Lemma date_of_ltb (t : Timestamp) (d : Z) :
  (d <? date_of t) = (d * NS_PER_DAY + NS_PER_DAY <=? t).
Proof.
  rewrite Z.ltb_antisym, date_of_leb, Z.leb_antisym.
  destruct (Z.ltb_spec (d * NS_PER_DAY + NS_PER_DAY - 1) t),
           (Z.leb_spec (d * NS_PER_DAY + NS_PER_DAY) t); simpl; try reflexivity; lia.
Qed.

Lemma time_split_unfold (df : DataFrame) (train_end val_end : DateStr) :
  time_split df train_end val_end
    = if is_DatetimeIndex (index_kind df) && negb (is_tz_aware (index_kind df))
      then Ok (split_sorted (sort_index df) train_end val_end)
      else Raise TypeError.
Proof.
  unfold time_split, ensure_datetime_index, loc_slice_from, split_sorted.
  change (index_kind (sort_index df)) with (index_kind df).
  now destruct (index_kind df).
Qed.

(** C2 as stated fails: a time index that carries a time zone passes the
    type check, and the slices that start at a [pd.Timestamp] without a
    time zone are refused with a [TypeError]. *)
Lemma time_split_tz_aware_counterexample :
  is_DatetimeIndex (index_kind ex_tz_aware) = true /\
  1 < 2 /\
  time_split ex_tz_aware (date_str 1) (date_str 2) = Raise TypeError.
Proof. repeat split. Qed.

(** C2 (as amended): on a dataset whose index is a time index without a
    time zone and two boundary dates [train_end < val_end], [time_split]
    returns three slices which, one after the other, are the rows of the
    dataset in time order, each row exactly once; train holds exactly the
    rows dated at most [train_end], val those dated after [train_end] and
    at most [val_end], test those dated after [val_end]. *)
Theorem time_split_partition (df : DataFrame) (te ve : Z) :
  is_DatetimeIndex (index_kind df) = true -> is_tz_aware (index_kind df) = false -> te < ve ->
  exists train val test,
    time_split df (date_str te) (date_str ve) = Ok (train, val, test) /\
    rows train ++ rows val ++ rows test = rows (sort_index df) /\
    Permutation (rows train ++ rows val ++ rows test) (rows df) /\
    Permutation (index train ++ index val ++ index test) (index df) /\
    rows train = List.filter (fun r => date_of (label r) <=? te) (rows (sort_index df)) /\
    rows val = List.filter (fun r => (te <? date_of (label r)) && (date_of (label r) <=? ve))
                           (rows (sort_index df)) /\
    rows test = List.filter (fun r => ve <? date_of (label r)) (rows (sort_index df)).
Proof.
  intros Hk Hz Hlt. rewrite time_split_unfold, Hk, Hz. cbn [andb negb]. unfold split_sorted.
  eexists _, _, _. split; [reflexivity|].
  unfold loc_slice, with_rows, date_str. cbn [rows ds_start ds_end].
  set (l := rows (sort_index df)).
  assert (Hs : StronglySorted (key_le label) l) by apply sort_by_sorted.
  assert (Hp : Permutation l (rows df)) by apply sort_by_perm.
  set (a := te * NS_PER_DAY + NS_PER_DAY). set (b := ve * NS_PER_DAY + NS_PER_DAY).
  replace (te * NS_PER_DAY + NS_PER_DAY - 1) with (a - 1) by (unfold a; lia).
  replace (ve * NS_PER_DAY + NS_PER_DAY - 1) with (b - 1) by (unfold b; lia).
  assert (Hab : a - 1 <= b - 1) by (unfold a, b; pose proof NS_PER_DAY_pos; nia).
  assert (Ha : searchsorted_left a l = searchsorted_right (a - 1) l)
    by (rewrite <- searchsorted_left_succ; f_equal; lia).
  assert (Hb : searchsorted_left b l = searchsorted_right (b - 1) l)
    by (rewrite <- searchsorted_left_succ; f_equal; lia).
  rewrite Nat.sub_0_r. change (skipn 0 l) with l.
  assert (Hall : firstn (searchsorted_right (a - 1) l) l
                 ++ firstn (searchsorted_right (b - 1) l - searchsorted_left a l)
                      (skipn (searchsorted_left a l) l)
                 ++ firstn (length l - searchsorted_left b l) (skipn (searchsorted_left b l) l)
                 = l).
  { rewrite Ha, Hb. apply three_slices;
      [now apply searchsorted_right_mono | apply searchsorted_right_le_length]. }
  split; [exact Hall|]. split; [now rewrite Hall|]. split.
  { unfold index. cbn [rows]. rewrite <- !map_app, Hall. now apply Permutation_map. }
  split; [|split].
  - rewrite searchsorted_right_firstn by assumption.
    apply filter_ext. intros r. rewrite date_of_leb. unfold a. repeat (f_equal; try lia).
  - rewrite loc_between by assumption.
    apply filter_ext. intros r. rewrite date_of_ltb, date_of_leb. unfold a, b.
    repeat (f_equal; try lia).
  - rewrite firstn_all2 by (rewrite length_skipn; lia).
    rewrite searchsorted_left_skipn by assumption.
    apply filter_ext. intros r. now rewrite date_of_ltb.
Qed.

Lemma time_split_partition_witness :
  is_DatetimeIndex (index_kind ex_unsorted) = true /\
  is_tz_aware (index_kind ex_unsorted) = false /\ 1 < 2 /\
  exists train val test,
    time_split ex_unsorted (date_str 1) (date_str 2) = Ok (train, val, test) /\
    rows train ++ rows val ++ rows test = rows (sort_index ex_unsorted) /\
    Permutation (rows train ++ rows val ++ rows test) (rows ex_unsorted) /\
    Permutation (index train ++ index val ++ index test) (index ex_unsorted) /\
    rows train = List.filter (fun r => date_of (label r) <=? 1) (rows (sort_index ex_unsorted)) /\
    rows val = List.filter (fun r => (1 <? date_of (label r)) && (date_of (label r) <=? 2))
                           (rows (sort_index ex_unsorted)) /\
    rows test = List.filter (fun r => 2 <? date_of (label r)) (rows (sort_index ex_unsorted)).
Proof.
  split; [reflexivity|]. split; [reflexivity|]. split; [lia|].
  apply (time_split_partition ex_unsorted 1 2); [reflexivity | reflexivity | lia].
Defined.

(** C8 as stated fails: a time index that is not in time order is no
    error; the frame is sorted and split. *)
Lemma time_split_unordered_counterexample :
  is_DatetimeIndex (index_kind ex_unsorted) = true /\
  is_monotonic_increasing (index ex_unsorted) = false /\
  time_split ex_unsorted (date_str 1) (date_str 2)
    = Ok (with_rows ex_unsorted [mkRow (1 * NS_PER_DAY) [1%float] []],
          with_rows ex_unsorted [mkRow (2 * NS_PER_DAY) [2%float] []],
          with_rows ex_unsorted [mkRow (3 * NS_PER_DAY) [4%float] []]).
Proof. repeat split. Qed.

(** C8 (as amended): [time_split] fails, with a [TypeError], exactly
    when the index is not a [DatetimeIndex] or is one that carries a time
    zone; on a time index without a time zone it returns a split whether
    or not the index is in time order, the same split as for the frame
    sorted beforehand. *)
Theorem time_split_type_error (df : DataFrame) (train_end val_end : DateStr) :
  ((is_DatetimeIndex (index_kind df) = false \/ is_tz_aware (index_kind df) = true) /\
   time_split df train_end val_end = Raise TypeError)
  \/
  (is_DatetimeIndex (index_kind df) = true /\ is_tz_aware (index_kind df) = false /\
   exists train val test,
     time_split df train_end val_end = Ok (train, val, test) /\
     time_split (sort_index df) train_end val_end = Ok (train, val, test)).
Proof.
  rewrite !time_split_unfold, sort_index_idempotent.
  change (index_kind (sort_index df)) with (index_kind df).
  destruct (is_DatetimeIndex (index_kind df)), (is_tz_aware (index_kind df)); cbn [andb negb];
    [left; split; [now right | reflexivity] | right | left; split; [now left | reflexivity]
    | left; split; [now left | reflexivity]].
  split; [reflexivity|]. split; [reflexivity|].
  unfold split_sorted. eexists _, _, _. split; reflexivity.
Qed.

(** ** load_prices_csv *)

Section LoaderProperties.
Variable to_datetime : string -> option Timestamp.
Variable parse_number : string -> option float.


Lemma drop_nat_In (j : nat) (rs : list (list string)) (d : Timestamp) (cs : list string) :
  In (d, cs) (drop_nat (List.map (split_date to_datetime j) rs)) ->
  exists raw, In raw rs /\ to_datetime (nth j raw EmptyString) = Some d /\ cs = remove_nth j raw.
Proof.
  induction rs as [|raw rs IH]; simpl; [tauto|].
  destruct (to_datetime (nth j raw EmptyString)) eqn:E; simpl.
  - intros [[= <- <-]|Hin]; [exists raw; auto|].
    destruct (IH Hin) as (raw' & ? & ? & ?). exists raw'. auto.
  - intros Hin. destruct (IH Hin) as (raw' & ? & ? & ?). exists raw'. auto.
Qed.

Lemma sorted_is_monotonic (l : list Z) :
  StronglySorted Z.le l -> is_monotonic_increasing l = true.
Proof.
  induction 1 as [|x t Hs IH Hall]; [reflexivity|].
  destruct t as [|y t']; [reflexivity|].
  change (is_monotonic_increasing (x :: y :: t'))
    with ((x <=? y) && is_monotonic_increasing (y :: t')).
  rewrite IH. apply Forall_inv in Hall. now rewrite (proj2 (Z.leb_le x y) Hall).
Qed.

Lemma sorted_map_key {B : Type} (key : B -> Z) (l : list B) :
  StronglySorted (key_le key) l -> StronglySorted Z.le (List.map key l).
Proof.
  induction 1 as [|x t Hs IH Hall]; simpl; constructor; [assumption|].
  rewrite List.Forall_map. exact Hall.
Qed.

End LoaderProperties.



(** ** Missing and infinite values *)

Lemma finite_spec (x : float) : finite x = true <-> isna x = false /\ isinf x = false.
Proof.
  unfold finite. rewrite andb_true_iff, !negb_true_iff. tauto.
Qed.

Lemma replace_inf_not_inf (x : float) : isinf (replace_inf x) = false.
Proof. unfold replace_inf. destruct (isinf x) eqn:E; [reflexivity | exact E]. Qed.

Lemma replace_inf_finite (x : float) : finite x = true -> replace_inf x = x.
Proof. intros H. apply finite_spec in H as [_ H]. unfold replace_inf. now rewrite H. Qed.

Lemma existsb_false_Forall {B : Type} (p : B -> bool) (l : list B) :
  existsb p l = false <-> Forall (fun x => p x = false) l.
Proof.
  induction l as [|x l IH]; simpl.
  - split; [constructor | reflexivity].
  - rewrite orb_false_iff, IH. split.
    + intros [? ?]. now constructor.
    + intros H. inversion H; subst. now split.
Qed.

(** The cleanup of line 63 leaves numbers only. *)
Lemma cleanup_all_finite (df : DataFrame) : all_finite (dropna (replace_inf_with_nan df)).
Proof.
  unfold all_finite, dropna, replace_inf_with_nan, with_rows. cbn [rows].
  apply List.Forall_forall. intros r Hr. apply filter_In in Hr as [Hr Hna].
  apply in_map_iff in Hr as (r0 & <- & _).
  unfold row_has_na in Hna. apply negb_true_iff, existsb_false_Forall in Hna.
  cbn [cells with_cells] in *. rewrite List.Forall_map in *.
  eapply List.Forall_impl; [|exact Hna]. intros x Hx. cbn beta in Hx.
  apply finite_spec. split; [assumption | apply replace_inf_not_inf].
Qed.

(** On numbers the cleanup does nothing: no second pass is needed. *)
Lemma cleanup_fixed (df : DataFrame) :
  all_finite df -> dropna (replace_inf_with_nan df) = df.
Proof.
  destruct df as [k cols kcols rs]. unfold all_finite, dropna, replace_inf_with_nan, with_rows.
  cbn [rows index_kind columns key_columns]. intros H. f_equal.
  induction H as [|r rs Hr Hrs IH]; [reflexivity|].
  cbn [List.map List.filter].
  assert (Hc : List.map replace_inf (cells r) = cells r).
  { clear -Hr. induction Hr as [|x cs Hx Hcs IHc]; simpl; [reflexivity|].
    now rewrite replace_inf_finite, IHc. }
  assert (Hw : with_cells r (List.map replace_inf (cells r)) = r)
    by (rewrite Hc; now destruct r).
  rewrite Hw.
  assert (Hna : row_has_na r = false).
  { unfold row_has_na. apply existsb_false_Forall.
    eapply List.Forall_impl; [|exact Hr]. intros x Hx. now apply finite_spec in Hx. }
  rewrite Hna. cbn [negb]. now rewrite IH.
Qed.

Lemma count_na_finite (df : DataFrame) : all_finite df -> count_na df = 0.
Proof.
  unfold all_finite, count_na. induction 1 as [|r rs Hr Hrs IH]; simpl; [reflexivity|].
  rewrite IH. rewrite (filter_none isna (cells r)); [reflexivity|].
  intros x Hx. rewrite List.Forall_forall in Hr. specialize (Hr x Hx).
  now apply finite_spec in Hr.
Qed.

Lemma assert_no_nan_finite (df : DataFrame) : all_finite df -> assert_no_nan df = Ok tt.
Proof. intros H. unfold assert_no_nan. now rewrite count_na_finite. Qed.

(** *** Clipping *)







Lemma ret_cells_Forall (P : float -> Prop) (cols : list string) (cs : list float) :
  Forall P cs -> Forall P (ret_cells cols cs).
Proof.
  intros Hcs. unfold ret_cells. revert cols.
  induction Hcs as [|x cs Hx Hcs IH]; intros [|c cols]; simpl; try constructor.
  destruct (is_ret_col c); simpl; [constructor|]; auto.
Qed.

Lemma map2_map_r {B C D : Type} (f : B -> C -> D) (g : B -> C) (l : list B) :
  map2 f l (List.map g l) = List.map (fun x => f x (g x)) l.
Proof. induction l as [|x l IH]; simpl; [reflexivity | now rewrite IH]. Qed.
══════
> [Work to be completed] In restating the data, begin at its first line, reproduce each line word for word, and conclude with the line that contains "dataset in time".

> [Worked solution]
Lemma date_of_ltb (t : Timestamp) (d : Z) :
  (d <? date_of t) = (d * NS_PER_DAY + NS_PER_DAY <=? t).
Proof.
  rewrite Z.ltb_antisym, date_of_leb, Z.leb_antisym.
  destruct (Z.ltb_spec (d * NS_PER_DAY + NS_PER_DAY - 1) t),
           (Z.leb_spec (d * NS_PER_DAY + NS_PER_DAY) t); simpl; try reflexivity; lia.
Qed.

Lemma time_split_unfold (df : DataFrame) (train_end val_end : DateStr) :
  time_split df train_end val_end
    = if is_DatetimeIndex (index_kind df) && negb (is_tz_aware (index_kind df))
      then Ok (split_sorted (sort_index df) train_end val_end)
      else Raise TypeError.
Proof.
  unfold time_split, ensure_datetime_index, loc_slice_from, split_sorted.
  change (index_kind (sort_index df)) with (index_kind df).
  now destruct (index_kind df).
Qed.

(** C2 as stated fails: a time index that carries a time zone passes the
    type check, and the slices that start at a [pd.Timestamp] without a
    time zone are refused with a [TypeError]. *)
Lemma time_split_tz_aware_counterexample :
  is_DatetimeIndex (index_kind ex_tz_aware) = true /\
  1 < 2 /\
  time_split ex_tz_aware (date_str 1) (date_str 2) = Raise TypeError.
Proof. repeat split. Qed.

(** C2 (as amended): on a dataset whose index is a time index without a
    time zone and two boundary dates [train_end < val_end], [time_split]
    returns three slices which, one after the other, are the rows of the
    dataset in time order, each row exactly once; train holds exactly the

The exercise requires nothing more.